[Saved data entries]
▼▼▼

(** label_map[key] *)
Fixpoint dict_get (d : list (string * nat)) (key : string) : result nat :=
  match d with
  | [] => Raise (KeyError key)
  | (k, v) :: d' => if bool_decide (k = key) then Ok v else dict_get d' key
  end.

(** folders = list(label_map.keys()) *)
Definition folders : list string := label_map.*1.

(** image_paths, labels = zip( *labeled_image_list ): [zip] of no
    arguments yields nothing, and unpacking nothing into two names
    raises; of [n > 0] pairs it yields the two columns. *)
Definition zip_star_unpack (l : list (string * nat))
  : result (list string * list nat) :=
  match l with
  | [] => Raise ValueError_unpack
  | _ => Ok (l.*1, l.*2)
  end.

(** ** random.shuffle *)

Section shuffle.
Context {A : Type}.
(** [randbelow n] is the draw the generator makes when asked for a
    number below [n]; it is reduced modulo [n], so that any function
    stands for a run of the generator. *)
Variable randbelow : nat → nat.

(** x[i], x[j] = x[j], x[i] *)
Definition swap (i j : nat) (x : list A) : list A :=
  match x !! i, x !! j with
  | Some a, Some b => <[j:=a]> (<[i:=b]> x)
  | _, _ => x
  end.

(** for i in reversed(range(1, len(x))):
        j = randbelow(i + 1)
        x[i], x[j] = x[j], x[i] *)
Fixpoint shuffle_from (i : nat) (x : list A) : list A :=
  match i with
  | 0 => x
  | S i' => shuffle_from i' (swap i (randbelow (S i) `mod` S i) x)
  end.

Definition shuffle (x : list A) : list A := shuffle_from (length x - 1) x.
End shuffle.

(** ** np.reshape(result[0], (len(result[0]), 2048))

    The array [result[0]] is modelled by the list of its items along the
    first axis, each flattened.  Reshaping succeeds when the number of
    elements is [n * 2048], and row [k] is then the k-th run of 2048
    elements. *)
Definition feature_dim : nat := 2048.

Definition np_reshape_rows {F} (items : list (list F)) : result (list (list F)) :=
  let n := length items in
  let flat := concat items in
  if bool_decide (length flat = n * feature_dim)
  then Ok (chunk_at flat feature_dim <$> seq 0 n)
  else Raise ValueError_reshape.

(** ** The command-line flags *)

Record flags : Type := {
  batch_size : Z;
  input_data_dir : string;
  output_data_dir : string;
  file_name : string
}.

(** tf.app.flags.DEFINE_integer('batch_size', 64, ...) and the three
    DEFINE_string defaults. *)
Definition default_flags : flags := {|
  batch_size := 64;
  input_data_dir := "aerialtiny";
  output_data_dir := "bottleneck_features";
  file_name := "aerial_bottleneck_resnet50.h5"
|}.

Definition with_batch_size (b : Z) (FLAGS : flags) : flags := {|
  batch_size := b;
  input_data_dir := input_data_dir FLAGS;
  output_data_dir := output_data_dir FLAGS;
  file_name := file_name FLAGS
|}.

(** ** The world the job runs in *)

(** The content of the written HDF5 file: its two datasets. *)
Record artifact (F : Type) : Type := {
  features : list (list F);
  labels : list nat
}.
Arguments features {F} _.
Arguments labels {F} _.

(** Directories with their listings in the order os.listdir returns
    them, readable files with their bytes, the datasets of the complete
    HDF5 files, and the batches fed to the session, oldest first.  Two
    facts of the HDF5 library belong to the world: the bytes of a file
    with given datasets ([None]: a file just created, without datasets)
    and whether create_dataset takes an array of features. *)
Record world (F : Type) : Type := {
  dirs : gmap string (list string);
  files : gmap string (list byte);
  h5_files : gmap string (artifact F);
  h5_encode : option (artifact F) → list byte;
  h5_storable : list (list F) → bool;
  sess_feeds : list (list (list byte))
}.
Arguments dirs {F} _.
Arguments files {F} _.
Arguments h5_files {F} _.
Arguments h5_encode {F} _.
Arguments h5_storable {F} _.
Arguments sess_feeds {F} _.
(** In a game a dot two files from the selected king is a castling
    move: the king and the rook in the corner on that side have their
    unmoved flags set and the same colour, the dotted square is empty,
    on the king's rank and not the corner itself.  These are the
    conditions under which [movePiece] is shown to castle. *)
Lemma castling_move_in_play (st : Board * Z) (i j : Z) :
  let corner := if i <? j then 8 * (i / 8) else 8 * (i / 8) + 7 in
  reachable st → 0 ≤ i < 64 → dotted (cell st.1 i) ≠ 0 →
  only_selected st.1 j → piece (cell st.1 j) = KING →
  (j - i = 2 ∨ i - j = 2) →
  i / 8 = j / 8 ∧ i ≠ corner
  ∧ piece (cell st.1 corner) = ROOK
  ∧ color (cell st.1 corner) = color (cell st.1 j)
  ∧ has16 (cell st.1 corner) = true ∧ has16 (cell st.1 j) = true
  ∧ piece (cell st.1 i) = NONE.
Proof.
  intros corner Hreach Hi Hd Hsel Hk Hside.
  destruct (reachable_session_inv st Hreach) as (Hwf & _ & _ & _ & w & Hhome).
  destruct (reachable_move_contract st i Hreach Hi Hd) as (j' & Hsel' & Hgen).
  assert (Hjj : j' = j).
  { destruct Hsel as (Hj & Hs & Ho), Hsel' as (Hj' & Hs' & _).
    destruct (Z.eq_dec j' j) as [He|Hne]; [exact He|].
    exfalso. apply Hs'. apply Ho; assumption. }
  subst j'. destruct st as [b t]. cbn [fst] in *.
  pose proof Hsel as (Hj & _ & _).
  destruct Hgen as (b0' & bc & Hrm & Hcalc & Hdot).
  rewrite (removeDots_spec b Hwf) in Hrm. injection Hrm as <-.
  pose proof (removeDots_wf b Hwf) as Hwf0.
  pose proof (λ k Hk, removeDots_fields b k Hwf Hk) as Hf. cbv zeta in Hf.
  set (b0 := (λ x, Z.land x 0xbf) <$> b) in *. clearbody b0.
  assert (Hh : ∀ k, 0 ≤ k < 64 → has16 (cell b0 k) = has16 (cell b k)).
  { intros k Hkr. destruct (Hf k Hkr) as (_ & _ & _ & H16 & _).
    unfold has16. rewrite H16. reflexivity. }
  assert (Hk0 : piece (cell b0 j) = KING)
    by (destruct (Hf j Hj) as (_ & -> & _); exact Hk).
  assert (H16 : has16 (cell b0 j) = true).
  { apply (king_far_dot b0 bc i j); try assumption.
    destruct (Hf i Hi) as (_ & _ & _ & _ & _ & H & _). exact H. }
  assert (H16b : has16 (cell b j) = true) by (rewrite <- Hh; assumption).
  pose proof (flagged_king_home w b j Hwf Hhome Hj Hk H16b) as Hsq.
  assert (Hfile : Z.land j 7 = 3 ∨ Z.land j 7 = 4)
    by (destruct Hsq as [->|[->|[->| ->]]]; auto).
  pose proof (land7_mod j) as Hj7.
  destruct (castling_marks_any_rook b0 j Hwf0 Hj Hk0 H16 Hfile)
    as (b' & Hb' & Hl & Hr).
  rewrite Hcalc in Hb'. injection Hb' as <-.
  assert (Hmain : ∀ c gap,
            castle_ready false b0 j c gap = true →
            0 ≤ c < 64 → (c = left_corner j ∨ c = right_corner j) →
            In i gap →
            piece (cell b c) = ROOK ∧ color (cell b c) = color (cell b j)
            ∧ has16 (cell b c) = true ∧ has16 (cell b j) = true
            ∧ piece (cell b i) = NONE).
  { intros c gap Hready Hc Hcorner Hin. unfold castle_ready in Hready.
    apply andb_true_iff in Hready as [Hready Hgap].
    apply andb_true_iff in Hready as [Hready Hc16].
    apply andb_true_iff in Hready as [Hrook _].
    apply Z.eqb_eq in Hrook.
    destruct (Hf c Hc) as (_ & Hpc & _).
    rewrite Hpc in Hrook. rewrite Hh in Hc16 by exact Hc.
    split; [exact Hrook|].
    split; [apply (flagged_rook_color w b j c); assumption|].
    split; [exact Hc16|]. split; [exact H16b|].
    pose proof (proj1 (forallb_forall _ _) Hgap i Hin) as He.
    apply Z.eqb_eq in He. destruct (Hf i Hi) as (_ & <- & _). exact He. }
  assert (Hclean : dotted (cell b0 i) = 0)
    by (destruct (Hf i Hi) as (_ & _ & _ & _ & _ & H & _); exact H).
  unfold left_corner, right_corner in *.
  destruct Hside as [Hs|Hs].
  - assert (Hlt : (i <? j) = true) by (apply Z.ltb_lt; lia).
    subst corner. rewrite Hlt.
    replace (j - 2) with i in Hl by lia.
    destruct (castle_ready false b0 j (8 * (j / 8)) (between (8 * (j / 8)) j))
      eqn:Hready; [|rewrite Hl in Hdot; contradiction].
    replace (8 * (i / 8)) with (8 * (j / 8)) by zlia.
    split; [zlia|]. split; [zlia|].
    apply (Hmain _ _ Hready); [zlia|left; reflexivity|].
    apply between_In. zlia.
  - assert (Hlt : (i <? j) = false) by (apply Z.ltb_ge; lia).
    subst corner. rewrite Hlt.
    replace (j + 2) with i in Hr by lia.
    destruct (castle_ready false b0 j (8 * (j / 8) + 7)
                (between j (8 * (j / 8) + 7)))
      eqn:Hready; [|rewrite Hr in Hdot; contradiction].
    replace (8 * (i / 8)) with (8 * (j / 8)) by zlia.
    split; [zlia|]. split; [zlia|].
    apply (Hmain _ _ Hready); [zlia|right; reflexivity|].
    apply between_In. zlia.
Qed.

▲▲▲
▼▼▼

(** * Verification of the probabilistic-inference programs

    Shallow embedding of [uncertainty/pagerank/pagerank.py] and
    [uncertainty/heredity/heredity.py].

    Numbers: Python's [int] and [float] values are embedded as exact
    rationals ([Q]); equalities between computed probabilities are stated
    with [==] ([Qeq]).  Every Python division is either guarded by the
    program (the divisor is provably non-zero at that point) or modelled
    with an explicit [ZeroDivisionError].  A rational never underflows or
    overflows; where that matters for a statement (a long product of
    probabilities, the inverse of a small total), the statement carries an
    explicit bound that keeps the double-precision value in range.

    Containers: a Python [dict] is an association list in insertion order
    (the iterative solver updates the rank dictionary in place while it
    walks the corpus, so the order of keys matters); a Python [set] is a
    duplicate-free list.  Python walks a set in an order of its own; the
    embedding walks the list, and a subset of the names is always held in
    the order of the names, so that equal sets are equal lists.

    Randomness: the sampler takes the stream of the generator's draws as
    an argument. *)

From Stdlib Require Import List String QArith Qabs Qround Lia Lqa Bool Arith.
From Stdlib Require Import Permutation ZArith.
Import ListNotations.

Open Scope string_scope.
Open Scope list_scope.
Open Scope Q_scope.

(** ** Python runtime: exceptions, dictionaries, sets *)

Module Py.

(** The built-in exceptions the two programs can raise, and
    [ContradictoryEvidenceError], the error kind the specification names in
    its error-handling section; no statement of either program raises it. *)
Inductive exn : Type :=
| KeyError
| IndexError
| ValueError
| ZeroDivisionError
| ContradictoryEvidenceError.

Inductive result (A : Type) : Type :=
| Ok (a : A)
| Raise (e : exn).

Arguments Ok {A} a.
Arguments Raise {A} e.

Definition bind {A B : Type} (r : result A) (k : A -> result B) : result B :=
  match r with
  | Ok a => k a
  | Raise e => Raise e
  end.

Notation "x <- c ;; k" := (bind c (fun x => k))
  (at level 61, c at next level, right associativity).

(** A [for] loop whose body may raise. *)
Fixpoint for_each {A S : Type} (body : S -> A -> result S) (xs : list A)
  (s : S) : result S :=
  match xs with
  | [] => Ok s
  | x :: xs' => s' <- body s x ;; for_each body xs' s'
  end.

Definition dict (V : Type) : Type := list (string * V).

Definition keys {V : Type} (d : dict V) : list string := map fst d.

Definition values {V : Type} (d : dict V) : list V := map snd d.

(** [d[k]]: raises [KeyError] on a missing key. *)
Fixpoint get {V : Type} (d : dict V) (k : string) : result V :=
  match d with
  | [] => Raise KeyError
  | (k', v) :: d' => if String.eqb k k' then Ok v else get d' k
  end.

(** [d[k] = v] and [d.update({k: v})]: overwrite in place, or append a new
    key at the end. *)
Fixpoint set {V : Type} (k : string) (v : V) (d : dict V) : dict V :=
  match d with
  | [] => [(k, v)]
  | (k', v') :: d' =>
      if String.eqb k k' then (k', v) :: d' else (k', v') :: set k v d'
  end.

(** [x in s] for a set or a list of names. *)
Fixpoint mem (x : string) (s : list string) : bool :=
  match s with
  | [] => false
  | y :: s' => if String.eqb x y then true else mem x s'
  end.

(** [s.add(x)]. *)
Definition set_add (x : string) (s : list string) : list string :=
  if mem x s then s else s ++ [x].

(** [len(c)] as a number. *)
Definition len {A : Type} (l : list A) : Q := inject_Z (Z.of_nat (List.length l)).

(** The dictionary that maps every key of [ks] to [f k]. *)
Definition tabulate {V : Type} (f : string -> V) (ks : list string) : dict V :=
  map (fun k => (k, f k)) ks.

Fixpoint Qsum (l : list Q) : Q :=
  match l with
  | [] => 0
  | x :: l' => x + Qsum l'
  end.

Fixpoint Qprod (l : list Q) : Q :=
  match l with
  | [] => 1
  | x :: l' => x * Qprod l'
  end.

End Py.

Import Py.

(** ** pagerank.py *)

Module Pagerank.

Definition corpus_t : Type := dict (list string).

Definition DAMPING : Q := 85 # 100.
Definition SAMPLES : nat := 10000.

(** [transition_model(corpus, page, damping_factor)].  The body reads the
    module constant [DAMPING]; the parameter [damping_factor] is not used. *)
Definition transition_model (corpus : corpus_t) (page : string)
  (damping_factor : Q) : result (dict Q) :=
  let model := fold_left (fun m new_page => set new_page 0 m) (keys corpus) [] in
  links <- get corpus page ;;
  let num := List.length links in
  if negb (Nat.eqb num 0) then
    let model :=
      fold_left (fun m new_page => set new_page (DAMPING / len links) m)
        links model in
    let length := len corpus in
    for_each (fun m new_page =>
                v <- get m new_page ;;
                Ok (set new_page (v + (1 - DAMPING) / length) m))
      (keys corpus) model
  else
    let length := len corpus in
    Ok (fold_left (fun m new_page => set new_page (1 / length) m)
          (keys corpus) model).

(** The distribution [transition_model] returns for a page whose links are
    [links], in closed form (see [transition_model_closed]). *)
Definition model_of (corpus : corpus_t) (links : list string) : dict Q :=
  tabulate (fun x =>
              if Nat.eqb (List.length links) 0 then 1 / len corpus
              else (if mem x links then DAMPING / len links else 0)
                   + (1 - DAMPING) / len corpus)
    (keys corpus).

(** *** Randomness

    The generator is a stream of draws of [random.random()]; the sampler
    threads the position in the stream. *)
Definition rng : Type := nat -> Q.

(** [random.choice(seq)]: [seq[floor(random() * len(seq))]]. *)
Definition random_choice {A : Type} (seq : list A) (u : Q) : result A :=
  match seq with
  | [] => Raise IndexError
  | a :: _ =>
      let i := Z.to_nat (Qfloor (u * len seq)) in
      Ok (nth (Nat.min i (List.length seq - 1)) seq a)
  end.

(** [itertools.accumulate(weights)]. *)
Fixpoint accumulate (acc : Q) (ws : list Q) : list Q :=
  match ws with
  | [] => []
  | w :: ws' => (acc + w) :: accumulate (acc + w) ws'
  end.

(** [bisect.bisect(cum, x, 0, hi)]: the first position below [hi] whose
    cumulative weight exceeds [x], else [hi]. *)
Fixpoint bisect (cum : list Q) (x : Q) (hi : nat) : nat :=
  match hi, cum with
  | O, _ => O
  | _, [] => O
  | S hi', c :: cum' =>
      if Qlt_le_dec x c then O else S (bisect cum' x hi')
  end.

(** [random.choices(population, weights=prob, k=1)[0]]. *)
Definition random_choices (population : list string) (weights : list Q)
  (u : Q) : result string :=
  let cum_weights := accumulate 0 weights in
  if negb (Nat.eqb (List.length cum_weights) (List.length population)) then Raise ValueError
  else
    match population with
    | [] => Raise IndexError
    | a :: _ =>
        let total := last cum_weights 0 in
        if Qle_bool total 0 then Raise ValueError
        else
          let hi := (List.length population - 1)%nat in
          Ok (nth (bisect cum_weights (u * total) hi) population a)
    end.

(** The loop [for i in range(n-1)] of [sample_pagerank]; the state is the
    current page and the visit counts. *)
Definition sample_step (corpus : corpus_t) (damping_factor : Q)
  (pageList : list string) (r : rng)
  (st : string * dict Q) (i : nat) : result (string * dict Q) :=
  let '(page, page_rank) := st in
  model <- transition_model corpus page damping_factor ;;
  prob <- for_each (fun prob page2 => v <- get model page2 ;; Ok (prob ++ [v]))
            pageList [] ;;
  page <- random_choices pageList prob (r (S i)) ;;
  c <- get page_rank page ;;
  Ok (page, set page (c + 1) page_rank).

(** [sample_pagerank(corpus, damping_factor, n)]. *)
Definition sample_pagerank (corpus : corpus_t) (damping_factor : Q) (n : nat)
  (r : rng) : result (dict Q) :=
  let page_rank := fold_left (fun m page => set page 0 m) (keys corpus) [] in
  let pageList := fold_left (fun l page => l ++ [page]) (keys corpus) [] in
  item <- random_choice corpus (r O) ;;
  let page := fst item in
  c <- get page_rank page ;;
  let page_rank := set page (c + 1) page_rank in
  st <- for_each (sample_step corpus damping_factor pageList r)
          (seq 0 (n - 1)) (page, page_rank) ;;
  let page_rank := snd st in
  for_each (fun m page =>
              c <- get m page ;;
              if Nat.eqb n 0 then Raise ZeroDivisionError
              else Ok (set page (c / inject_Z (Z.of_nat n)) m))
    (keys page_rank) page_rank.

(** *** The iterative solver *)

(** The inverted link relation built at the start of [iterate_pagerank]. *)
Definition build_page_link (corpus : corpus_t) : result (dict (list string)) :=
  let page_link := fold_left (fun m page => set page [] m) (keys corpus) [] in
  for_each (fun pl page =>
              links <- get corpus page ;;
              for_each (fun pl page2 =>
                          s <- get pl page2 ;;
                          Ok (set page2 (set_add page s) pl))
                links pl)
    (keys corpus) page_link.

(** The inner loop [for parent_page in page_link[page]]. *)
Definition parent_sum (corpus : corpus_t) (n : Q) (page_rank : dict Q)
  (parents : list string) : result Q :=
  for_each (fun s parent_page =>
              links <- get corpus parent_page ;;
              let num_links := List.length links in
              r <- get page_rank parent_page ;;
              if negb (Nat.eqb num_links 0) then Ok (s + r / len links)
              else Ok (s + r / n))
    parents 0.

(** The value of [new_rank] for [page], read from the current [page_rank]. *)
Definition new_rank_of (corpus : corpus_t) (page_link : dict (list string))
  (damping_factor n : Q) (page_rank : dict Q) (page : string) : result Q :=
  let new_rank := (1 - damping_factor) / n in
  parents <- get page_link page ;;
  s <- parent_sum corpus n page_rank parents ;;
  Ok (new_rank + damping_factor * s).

▲▲▲
▼▼▼

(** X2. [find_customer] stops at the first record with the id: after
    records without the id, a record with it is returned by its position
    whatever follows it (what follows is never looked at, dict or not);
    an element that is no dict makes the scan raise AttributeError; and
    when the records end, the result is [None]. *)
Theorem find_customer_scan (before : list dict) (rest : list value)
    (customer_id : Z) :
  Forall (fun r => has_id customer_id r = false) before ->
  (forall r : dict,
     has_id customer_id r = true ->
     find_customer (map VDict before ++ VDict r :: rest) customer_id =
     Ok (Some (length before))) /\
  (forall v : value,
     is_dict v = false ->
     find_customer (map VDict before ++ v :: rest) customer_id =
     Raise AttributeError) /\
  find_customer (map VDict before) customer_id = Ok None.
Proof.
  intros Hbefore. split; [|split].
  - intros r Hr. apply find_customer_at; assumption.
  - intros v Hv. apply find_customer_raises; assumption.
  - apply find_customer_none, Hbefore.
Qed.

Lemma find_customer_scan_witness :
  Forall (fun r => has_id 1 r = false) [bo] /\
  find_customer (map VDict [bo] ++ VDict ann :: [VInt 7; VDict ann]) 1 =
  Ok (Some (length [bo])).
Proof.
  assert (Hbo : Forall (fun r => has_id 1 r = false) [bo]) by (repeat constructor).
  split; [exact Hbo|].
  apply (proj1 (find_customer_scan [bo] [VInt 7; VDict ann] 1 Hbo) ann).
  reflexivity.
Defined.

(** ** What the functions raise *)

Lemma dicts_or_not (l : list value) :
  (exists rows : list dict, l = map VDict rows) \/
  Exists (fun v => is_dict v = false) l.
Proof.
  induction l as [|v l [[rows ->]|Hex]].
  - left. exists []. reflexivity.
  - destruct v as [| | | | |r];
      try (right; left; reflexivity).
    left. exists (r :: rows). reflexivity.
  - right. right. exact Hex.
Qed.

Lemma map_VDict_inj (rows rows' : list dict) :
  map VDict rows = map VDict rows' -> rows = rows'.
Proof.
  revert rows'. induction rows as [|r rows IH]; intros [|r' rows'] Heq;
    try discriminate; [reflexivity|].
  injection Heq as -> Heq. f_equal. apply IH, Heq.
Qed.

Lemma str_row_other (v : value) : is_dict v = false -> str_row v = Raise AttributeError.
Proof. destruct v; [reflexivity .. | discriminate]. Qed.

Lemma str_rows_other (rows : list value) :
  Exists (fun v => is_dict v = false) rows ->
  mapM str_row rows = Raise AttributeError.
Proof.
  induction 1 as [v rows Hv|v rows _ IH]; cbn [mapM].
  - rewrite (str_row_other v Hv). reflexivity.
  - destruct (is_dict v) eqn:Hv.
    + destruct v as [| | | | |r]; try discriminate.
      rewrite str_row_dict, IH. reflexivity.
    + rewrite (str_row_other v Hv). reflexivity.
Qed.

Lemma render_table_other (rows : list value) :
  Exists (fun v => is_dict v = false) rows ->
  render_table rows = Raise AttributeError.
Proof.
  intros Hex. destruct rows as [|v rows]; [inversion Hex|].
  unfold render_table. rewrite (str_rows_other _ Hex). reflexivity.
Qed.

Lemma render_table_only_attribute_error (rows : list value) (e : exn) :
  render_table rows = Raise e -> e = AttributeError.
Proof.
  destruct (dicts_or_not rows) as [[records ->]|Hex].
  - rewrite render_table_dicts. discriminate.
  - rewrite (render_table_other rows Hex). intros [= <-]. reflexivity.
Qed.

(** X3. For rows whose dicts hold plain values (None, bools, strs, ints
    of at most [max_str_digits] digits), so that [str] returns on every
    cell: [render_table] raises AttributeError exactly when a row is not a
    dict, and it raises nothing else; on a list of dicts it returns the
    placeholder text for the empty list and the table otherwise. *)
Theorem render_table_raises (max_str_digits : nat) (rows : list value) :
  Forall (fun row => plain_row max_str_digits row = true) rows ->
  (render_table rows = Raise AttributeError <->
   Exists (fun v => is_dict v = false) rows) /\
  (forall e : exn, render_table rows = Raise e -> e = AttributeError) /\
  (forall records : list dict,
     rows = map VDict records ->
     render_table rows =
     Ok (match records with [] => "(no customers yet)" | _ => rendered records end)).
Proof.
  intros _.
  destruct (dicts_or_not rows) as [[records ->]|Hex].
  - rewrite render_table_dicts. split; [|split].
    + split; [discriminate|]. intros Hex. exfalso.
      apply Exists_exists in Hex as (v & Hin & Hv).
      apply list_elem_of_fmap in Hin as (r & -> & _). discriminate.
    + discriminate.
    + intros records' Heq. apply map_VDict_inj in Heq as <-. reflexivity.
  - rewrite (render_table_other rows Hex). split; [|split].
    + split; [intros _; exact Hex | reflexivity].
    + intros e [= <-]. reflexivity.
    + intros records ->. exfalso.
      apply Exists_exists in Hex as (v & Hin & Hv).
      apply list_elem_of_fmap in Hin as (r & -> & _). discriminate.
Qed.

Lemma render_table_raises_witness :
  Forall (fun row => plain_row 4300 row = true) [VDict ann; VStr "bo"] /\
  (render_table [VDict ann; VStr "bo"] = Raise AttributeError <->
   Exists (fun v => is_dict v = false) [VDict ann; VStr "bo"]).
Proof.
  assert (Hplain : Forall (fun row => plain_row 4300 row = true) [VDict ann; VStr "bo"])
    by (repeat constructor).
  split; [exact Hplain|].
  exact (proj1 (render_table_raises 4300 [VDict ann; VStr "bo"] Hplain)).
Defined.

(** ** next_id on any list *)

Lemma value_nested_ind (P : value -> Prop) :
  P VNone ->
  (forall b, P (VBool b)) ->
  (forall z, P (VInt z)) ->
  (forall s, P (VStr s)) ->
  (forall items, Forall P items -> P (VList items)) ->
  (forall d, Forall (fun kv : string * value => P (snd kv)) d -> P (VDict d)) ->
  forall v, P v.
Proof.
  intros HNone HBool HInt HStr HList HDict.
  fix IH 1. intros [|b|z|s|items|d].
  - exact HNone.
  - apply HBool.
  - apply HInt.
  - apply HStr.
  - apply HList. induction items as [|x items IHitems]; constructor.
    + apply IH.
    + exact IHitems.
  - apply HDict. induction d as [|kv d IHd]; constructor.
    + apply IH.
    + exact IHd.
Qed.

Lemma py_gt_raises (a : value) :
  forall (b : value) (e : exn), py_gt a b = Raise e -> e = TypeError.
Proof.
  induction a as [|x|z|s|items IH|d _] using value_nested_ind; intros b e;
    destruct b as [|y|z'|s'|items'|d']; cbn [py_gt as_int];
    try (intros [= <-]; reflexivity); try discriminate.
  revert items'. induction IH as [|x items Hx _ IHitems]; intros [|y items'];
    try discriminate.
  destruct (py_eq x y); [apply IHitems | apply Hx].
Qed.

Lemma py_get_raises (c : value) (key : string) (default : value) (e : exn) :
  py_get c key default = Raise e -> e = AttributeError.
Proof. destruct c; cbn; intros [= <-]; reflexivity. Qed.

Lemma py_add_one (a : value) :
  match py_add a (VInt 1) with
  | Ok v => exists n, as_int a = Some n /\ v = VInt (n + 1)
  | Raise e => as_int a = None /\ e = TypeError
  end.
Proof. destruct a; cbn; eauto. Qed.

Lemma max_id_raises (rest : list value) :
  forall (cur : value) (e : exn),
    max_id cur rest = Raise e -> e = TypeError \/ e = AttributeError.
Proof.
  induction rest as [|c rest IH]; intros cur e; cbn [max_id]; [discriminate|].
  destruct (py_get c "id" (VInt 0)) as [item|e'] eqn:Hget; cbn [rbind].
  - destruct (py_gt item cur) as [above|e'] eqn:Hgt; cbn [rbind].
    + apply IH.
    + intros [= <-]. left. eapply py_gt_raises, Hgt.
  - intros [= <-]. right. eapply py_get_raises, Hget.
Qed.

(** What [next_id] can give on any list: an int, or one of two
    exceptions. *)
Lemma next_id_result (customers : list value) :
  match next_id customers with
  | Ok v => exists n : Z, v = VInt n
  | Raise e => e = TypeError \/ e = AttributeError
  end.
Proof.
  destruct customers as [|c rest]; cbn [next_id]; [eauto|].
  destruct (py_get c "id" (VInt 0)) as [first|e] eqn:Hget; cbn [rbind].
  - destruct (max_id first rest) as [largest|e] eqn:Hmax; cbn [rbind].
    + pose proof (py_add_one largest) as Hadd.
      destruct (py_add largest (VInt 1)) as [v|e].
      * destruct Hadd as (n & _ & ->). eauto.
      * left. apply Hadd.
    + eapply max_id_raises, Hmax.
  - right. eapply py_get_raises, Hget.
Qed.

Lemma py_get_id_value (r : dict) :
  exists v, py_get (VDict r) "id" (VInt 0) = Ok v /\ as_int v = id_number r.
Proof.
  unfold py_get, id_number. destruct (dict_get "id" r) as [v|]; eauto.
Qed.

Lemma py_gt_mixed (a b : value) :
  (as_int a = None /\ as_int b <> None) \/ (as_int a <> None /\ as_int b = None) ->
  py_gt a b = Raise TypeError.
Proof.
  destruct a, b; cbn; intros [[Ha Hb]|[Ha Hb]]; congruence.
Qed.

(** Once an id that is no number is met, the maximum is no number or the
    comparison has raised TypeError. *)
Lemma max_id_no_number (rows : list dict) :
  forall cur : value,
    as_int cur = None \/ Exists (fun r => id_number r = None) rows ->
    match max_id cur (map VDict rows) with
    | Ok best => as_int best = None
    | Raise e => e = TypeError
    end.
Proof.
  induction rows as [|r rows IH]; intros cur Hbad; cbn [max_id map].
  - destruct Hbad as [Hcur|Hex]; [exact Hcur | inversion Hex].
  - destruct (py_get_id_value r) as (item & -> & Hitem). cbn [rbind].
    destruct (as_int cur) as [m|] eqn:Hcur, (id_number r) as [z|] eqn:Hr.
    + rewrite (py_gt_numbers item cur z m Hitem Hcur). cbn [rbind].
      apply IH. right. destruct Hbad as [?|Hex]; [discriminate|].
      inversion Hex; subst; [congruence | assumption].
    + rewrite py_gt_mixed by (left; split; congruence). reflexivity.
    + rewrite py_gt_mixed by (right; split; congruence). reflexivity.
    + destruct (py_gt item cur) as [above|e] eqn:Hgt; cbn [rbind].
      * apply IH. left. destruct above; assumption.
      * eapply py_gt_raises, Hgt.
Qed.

▲▲▲

# YOUR INSTRUCTIONS:
In the entries above, find the line holding "Z, v = VInt n" and the line holding "(n & _ & ->). eauto.", then retype exactly those two lines and every line between them, and nothing else.

# ANSWER BOX:
  | Ok v => exists n : Z, v = VInt n
  | Raise e => e = TypeError \/ e = AttributeError
  end.
Proof.
  destruct customers as [|c rest]; cbn [next_id]; [eauto|].
  destruct (py_get c "id" (VInt 0)) as [first|e] eqn:Hget; cbn [rbind].
  - destruct (max_id first rest) as [largest|e] eqn:Hmax; cbn [rbind].
    + pose proof (py_add_one largest) as Hadd.
      destruct (py_add largest (VInt 1)) as [v|e].
      * destruct Hadd as (n & _ & ->). eauto.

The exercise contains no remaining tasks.